[DATA EXCERPTS]
○ ○ ○ ○ ○ ○ ○

(* ===== verification/Reorder.v ===== *)
(** * Loss, reordering and duplication inside one key epoch

    Between two key rotations a receiver reads one chain of consecutive
    messages.  [deliverAll] hands it frames in any order, any number of times;
    [reorderSpec] is what must come out: the plaintext the first time a frame
    is seen, [ErrReplay] every further time.  The stash of skipped keys
    ([SkippedMessages]) makes the two agree. *)
From S2P Require Import Prelude GoStd Sha256 External SecurePeer SecurePeerFacts Session.
#[local] Open Scope Z_scope.

Section Reorder.
Context `{N : Nanopack} `{NL : !NanopackLaws} `{P : Prims} `{PL : !PrimLaws}.

(** Frames handed to a session one after another, and every result. *)
Fixpoint deliverAll (sp : SecurePeer) (ws : list bytes) : SecurePeer * list (res dec_err (bytes * bytes)) :=
  match ws with
  | [] => (sp, [])
  | w :: ws => let '(sp1, r) := Decrypt sp w in
               let '(sp2, rs) := deliverAll sp1 ws in (sp2, r :: rs)
  end.

(** The bytes of the [i]-th frame sent. *)
Definition wireAt (frames : list flight) (i : nat) : bytes :=
  match frames !! i with Some f => fl_wire f | None => [] end.

(** Exactly-once delivery: [top] is one past the highest frame met so far,
    [seen] the frames already delivered, [n0] the number of frame 0. *)
Fixpoint reorderSpec (n0 : Z) (frames : list flight) (top : nat) (seen order : list nat)
  : list (res dec_err (bytes * bytes)) :=
  match order with
  | [] => []
  | i :: order =>
      (if decide (i ∈ seen) then Err (ErrReplay (n0 + Z.of_nat i) (n0 + Z.of_nat top))
       else match frames !! i with Some f => Ok (fl_name f, fl_text f) | None => Panic end)
      :: reorderSpec n0 frames (Nat.max top (S i)) (i :: seen) order
  end.

(** Skip key of message [i] of the chain that starts at [n0]. *)
Definition skipKey (key : bytes) (n0 : Z) (i : nat) : bytes :=
  getSkipKeyStr (b64Encode key) (n0 + Z.of_nat i).

#[global] Instance skipKey_inj key n0 : Inj (=) (=) (skipKey key n0).
Proof. intros i j H. apply getSkipKeyStr_inj in H as [_ H]. lia. Qed.

(** The receiver has met [top] messages of the chain and delivered [seen]. *)
Record reading (hk key : bytes) (n0 : Z) (ck : bytes) (top : nat) (seen : list nat) (sp : SecurePeer) : Prop := {
  rd_hmac : HmacKey sp = hk;
  rd_remote : RemoteDhPublic sp = Some key;
  rd_nonce : RecvNonce sp = n0 + Z.of_nat top;
  rd_ck : RecvCk sp = ckN top ck;
  rd_top : Forall (fun i => i < top)%nat seen;
  rd_skip : forall i, SkippedMessages sp !! skipKey key n0 i
            = if decide (i < top /\ i ∉ seen)%nat then Some (msgKey (ckN i ck)) else None;
}.

Lemma frames_ok_lookup hk key n ck q i f :
  frames_ok hk key n ck q -> q !! i = Some f ->
  good_frame hk key (n + Z.of_nat i) (msgKey (ckN i ck)) (fl_name f) (fl_text f) (fl_wire f).
Proof.
  revert n ck i. induction q as [|g q IH]; intros n ck i; [done|]. intros [Hg Hq].
  destruct i as [|i]; cbn [ckN lookup list_lookup].
  - intros [= <-]. by rewrite Z.add_0_r.
  - intros Hi. specialize (IH _ _ _ Hq Hi). rewrite Nat2Z.inj_succ.
    by replace (n + Z.succ (Z.of_nat i)) with (n + 1 + Z.of_nat i) by lia.
Qed.

(** One turn of the skipping loop meets one more message without delivering it. *)
Lemma reading_stash hk key n0 ck top seen sp :
  0 <= n0 -> n0 + Z.of_nat top < 2 ^ 31 -> reading hk key n0 ck top seen sp ->
  reading hk key n0 ck (S top) seen (stashKey sp).
Proof.
  intros H0 Hlt [Hh Hr Hn Hck Ht Hs]. unfold stashKey. rewrite RatchetStep_eq.
  split; cbn [HmacKey RemoteDhPublic RecvNonce RecvCk SkippedMessages set_RecvNonce set_SkippedMessages set_RecvCk].
  - done.
  - done.
  - rewrite Hn, i64_small by lia. lia.
  - by rewrite Hck, ckN_S.
  - eapply List.Forall_impl; [|exact Ht]. simpl. lia.
  - intros i. rewrite Hr, Hn. cbn [nilBytes]. fold (skipKey key n0 top).
    destruct (decide (i = top)) as [->|Hne].
    + rewrite lookup_insert_eq, decide_True, Hck; [done|]. split; [lia|].
      intros Hin. apply list_elem_of_In in Hin. rewrite List.Forall_forall in Ht. specialize (Ht _ Hin). lia.
    + rewrite lookup_insert_ne, Hs by (intros E; apply (inj _) in E; lia).
      apply decide_ext. split; intros [? ?]; (split; [lia|done]).
Qed.

Lemma reading_skip hk key n0 ck seen k : forall top sp,
  0 <= n0 -> n0 + Z.of_nat (top + k) <= 2 ^ 31 -> reading hk key n0 ck top seen sp ->
  reading hk key n0 ck (top + k) seen (skipLoop k (n0 + Z.of_nat (top + k)) sp).
Proof.
  induction k as [|k IH]; intros top sp H0 Hlt Hrd; cbn [skipLoop].
  - by rewrite Nat.add_0_r.
  - rewrite (rd_nonce _ _ _ _ _ _ _ Hrd), (proj2 (Z.ltb_lt _ _)) by lia.
    replace (top + S k)%nat with (S top + k)%nat in * by lia.
    apply IH; [done|done|]. apply reading_stash; [done|lia|done].
Qed.

Lemma reading_skipUntil hk key n0 ck top seen i sp :
  0 <= n0 -> n0 + Z.of_nat i < 2 ^ 31 -> (top <= i)%nat -> reading hk key n0 ck top seen sp ->
  reading hk key n0 ck i seen (skipUntil (n0 + Z.of_nat i) sp).
Proof.
  intros H0 Hlt Hle Hrd. unfold skipUntil. rewrite (rd_nonce _ _ _ _ _ _ _ Hrd).
  replace (Z.to_nat _) with (i - top)%nat by lia.
  replace i with (top + (i - top))%nat at 1 3 by lia.
  apply reading_skip; [done|lia|done].
Qed.

(** ** The three ways a frame can be met *)
Lemma reading_fresh hk key n0 ck top seen sp i name pt wire :
  0 <= n0 -> good_frame hk key (n0 + Z.of_nat i) (msgKey (ckN i ck)) name pt wire -> (top <= i)%nat ->
  reading hk key n0 ck top seen sp ->
  exists sp', Decrypt sp wire = (sp', Ok (name, pt)) /\
    reading hk key n0 ck (S i) (i :: seen) sp'.
Proof.
  intros H0 Hg Hle Hrd.
  rewrite <- (rd_hmac _ _ _ _ _ _ _ Hrd) in Hg.
  destruct (Decrypt_good _ _ _ _ _ _ _ Hg) as (msg & -> & Hn & Hk & Hnon & Hb & Hd).
  pose proof (reading_skipUntil _ _ _ _ _ _ i _ H0 (proj2 Hb) Hle Hrd) as Hrd'.
  unfold decryptAuth. cbn [lowSecurity]. rewrite Hnon, Hk. cbn [nilBytes].
  rewrite (rd_skip _ _ _ _ _ _ _ Hrd i : _ !! getSkipKeyStr _ _ = _), decide_False by lia.
  rewrite (rd_remote _ _ _ _ _ _ _ Hrd), bytes_eqb_refl.
  rewrite (proj2 (Z.ltb_ge _ _)) by (rewrite (rd_nonce _ _ _ _ _ _ _ Hrd); lia).
  generalize dependent (skipUntil (n0 + Z.of_nat i) sp). intros s [Sh Sr Sn Sck St Ss].
  rewrite RatchetStep_eq, Sck, Hd, Hn. eexists. split; [done|].
  split; cbn [HmacKey RemoteDhPublic RecvNonce RecvCk SkippedMessages set_RecvNonce set_RecvCk].
  - congruence.
  - done.
  - rewrite Sn, i64_small by lia. lia.
  - by rewrite ckN_S.
  - constructor; [lia|]. eapply List.Forall_impl; [|exact St]. simpl. lia.
  - intros j. rewrite Ss. apply decide_ext. rewrite not_elem_of_cons.
    split; [intros [? ?]; repeat split; [lia|lia|done]|intros [? [? ?]]; split; [lia|done]].
Qed.

Lemma reading_late hk key n0 ck top seen sp i name pt wire :
  good_frame hk key (n0 + Z.of_nat i) (msgKey (ckN i ck)) name pt wire -> (i < top)%nat -> i ∉ seen ->
  reading hk key n0 ck top seen sp ->
  exists sp', Decrypt sp wire = (sp', Ok (name, pt)) /\
    reading hk key n0 ck top (i :: seen) sp'.
Proof.
  intros Hg Hlt Hns Hrd.
  rewrite <- (rd_hmac _ _ _ _ _ _ _ Hrd) in Hg.
  destruct (Decrypt_good _ _ _ _ _ _ _ Hg) as (msg & -> & Hn & Hk & Hnon & Hb & Hd).
  unfold decryptAuth. cbn [lowSecurity]. rewrite Hnon, Hk. cbn [nilBytes].
  rewrite (rd_skip _ _ _ _ _ _ _ Hrd i : _ !! getSkipKeyStr _ _ = _), decide_True by done.
  rewrite Hd, Hn. eexists. split; [done|]. destruct Hrd as [Sh Sr Sn Sck St Ss].
  split; cbn [HmacKey RemoteDhPublic RecvNonce RecvCk SkippedMessages set_SkippedMessages]; try done.
  - by constructor.
  - intros j. fold (skipKey key n0 i). destruct (decide (j = i)) as [->|Hne].
    + rewrite lookup_delete_eq, decide_False; [done|]. rewrite not_elem_of_cons. naive_solver.
    + rewrite lookup_delete_ne, Ss by (intros E; apply (inj _) in E; lia).
      apply decide_ext. rewrite not_elem_of_cons. naive_solver.
Qed.

Lemma reading_replay hk key n0 ck top seen sp i name pt wire :
  good_frame hk key (n0 + Z.of_nat i) (msgKey (ckN i ck)) name pt wire -> i ∈ seen ->
  reading hk key n0 ck top seen sp ->
  Decrypt sp wire = (sp, Err (ErrReplay (n0 + Z.of_nat i) (n0 + Z.of_nat top))).
Proof.
  intros Hg Hs Hrd.
  rewrite <- (rd_hmac _ _ _ _ _ _ _ Hrd) in Hg.
  destruct (Decrypt_good _ _ _ _ _ _ _ Hg) as (msg & -> & Hn & Hk & Hnon & Hb & Hd).
  assert (i < top)%nat as Hlt.
  { pose proof (rd_top _ _ _ _ _ _ _ Hrd) as Ht. rewrite List.Forall_forall in Ht.
    by apply Ht, list_elem_of_In. }
  unfold decryptAuth. cbn [lowSecurity]. rewrite Hnon, Hk. cbn [nilBytes].
  rewrite (rd_skip _ _ _ _ _ _ _ Hrd i : _ !! getSkipKeyStr _ _ = _), decide_False by naive_solver.
  rewrite (rd_remote _ _ _ _ _ _ _ Hrd), bytes_eqb_refl, (rd_nonce _ _ _ _ _ _ _ Hrd).
  by rewrite (proj2 (Z.ltb_lt _ _)) by lia.
Qed.

Lemma reading_deliver hk key n0 ck frames order : forall top seen sp,
  0 <= n0 -> frames_ok hk key n0 ck frames ->
  Forall (fun i => i < length frames)%nat order ->
  reading hk key n0 ck top seen sp ->
  (deliverAll sp (wireAt frames <$> order)).2
  = reorderSpec n0 frames top seen order.
Proof.
  induction order as [|i order IH]; intros top seen sp H0 Hf Hall Hrd; [done|].
  apply List.Forall_cons_iff in Hall as [Hi Hall].
  destruct (lookup_lt_is_Some_2 frames i Hi) as [f Hfi].
  cbn [deliverAll reorderSpec fmap list_fmap]. unfold wireAt at 1. rewrite Hfi. fold list_fmap.
  pose proof (frames_ok_lookup _ _ _ _ _ _ _ Hf Hfi) as Hg.
  destruct (decide (i ∈ seen)) as [Hin|Hin]; [|destruct (decide (top <= i)%nat) as [Hle|Hle]].
  - assert (i < top)%nat as Hlt.
    { pose proof (rd_top _ _ _ _ _ _ _ Hrd) as Ht. rewrite List.Forall_forall in Ht.
      by apply Ht, list_elem_of_In. }
    rewrite (reading_replay _ _ _ _ _ _ _ _ _ _ _ Hg Hin Hrd). rewrite Nat.max_l by lia.
    specialize (IH top (i :: seen) sp). destruct (deliverAll sp _) as [sp2 rs].
    cbn [snd]. f_equal. apply IH; [done|done|done|]. destruct Hrd as [Sh Sr Sn Sck St Ss]. split; try done.
    + by constructor.
    + intros j. rewrite Ss. apply decide_ext. rewrite not_elem_of_cons. naive_solver.
  - destruct (reading_fresh _ _ _ _ _ _ _ _ _ _ _ H0 Hg Hle Hrd) as (sp' & -> & Hrd').
    rewrite Nat.max_r by lia.
    specialize (IH (S i) (i :: seen) sp'). destruct (deliverAll sp' _) as [sp2 rs]. cbn [snd]. f_equal. by apply IH.
  - assert (i < top)%nat as Hlt by lia.
    destruct (reading_late _ _ _ _ _ _ _ _ _ _ _ Hg Hlt Hin Hrd) as (sp' & -> & Hrd').
    rewrite Nat.max_l by lia.
    specialize (IH top (i :: seen) sp'). destruct (deliverAll sp' _) as [sp2 rs]. cbn [snd]. f_equal. by apply IH.
Qed.

(** A receiver that has met nothing of the chain yet. *)
Lemma reading_start sp key :
  RemoteDhPublic sp = Some key ->
  (forall i, SkippedMessages sp !! skipKey key (RecvNonce sp) i = None) ->
  reading (HmacKey sp) key (RecvNonce sp) (RecvCk sp) 0 [] sp.
Proof.
  intros Hr Hs. split; try done; try (simpl; lia).
Qed.

End Reorder.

○ ○ ○ ○ ○ ○ ○

[WORK TO COMPLETE]
Out of the data above, transcribe exactly and only the lines starting with the line that has "(deliverAll sp (wireAt frames <$> order)).2" and going on through the line that has "pose proof (frames_ok_lookup", both included.

[EXPECTED OUTPUT]
  (deliverAll sp (wireAt frames <$> order)).2
  = reorderSpec n0 frames top seen order.
Proof.
  induction order as [|i order IH]; intros top seen sp H0 Hf Hall Hrd; [done|].
  apply List.Forall_cons_iff in Hall as [Hi Hall].
  destruct (lookup_lt_is_Some_2 frames i Hi) as [f Hfi].
  cbn [deliverAll reorderSpec fmap list_fmap]. unfold wireAt at 1. rewrite Hfi. fold list_fmap.
  pose proof (frames_ok_lookup _ _ _ _ _ _ _ Hf Hfi) as Hg.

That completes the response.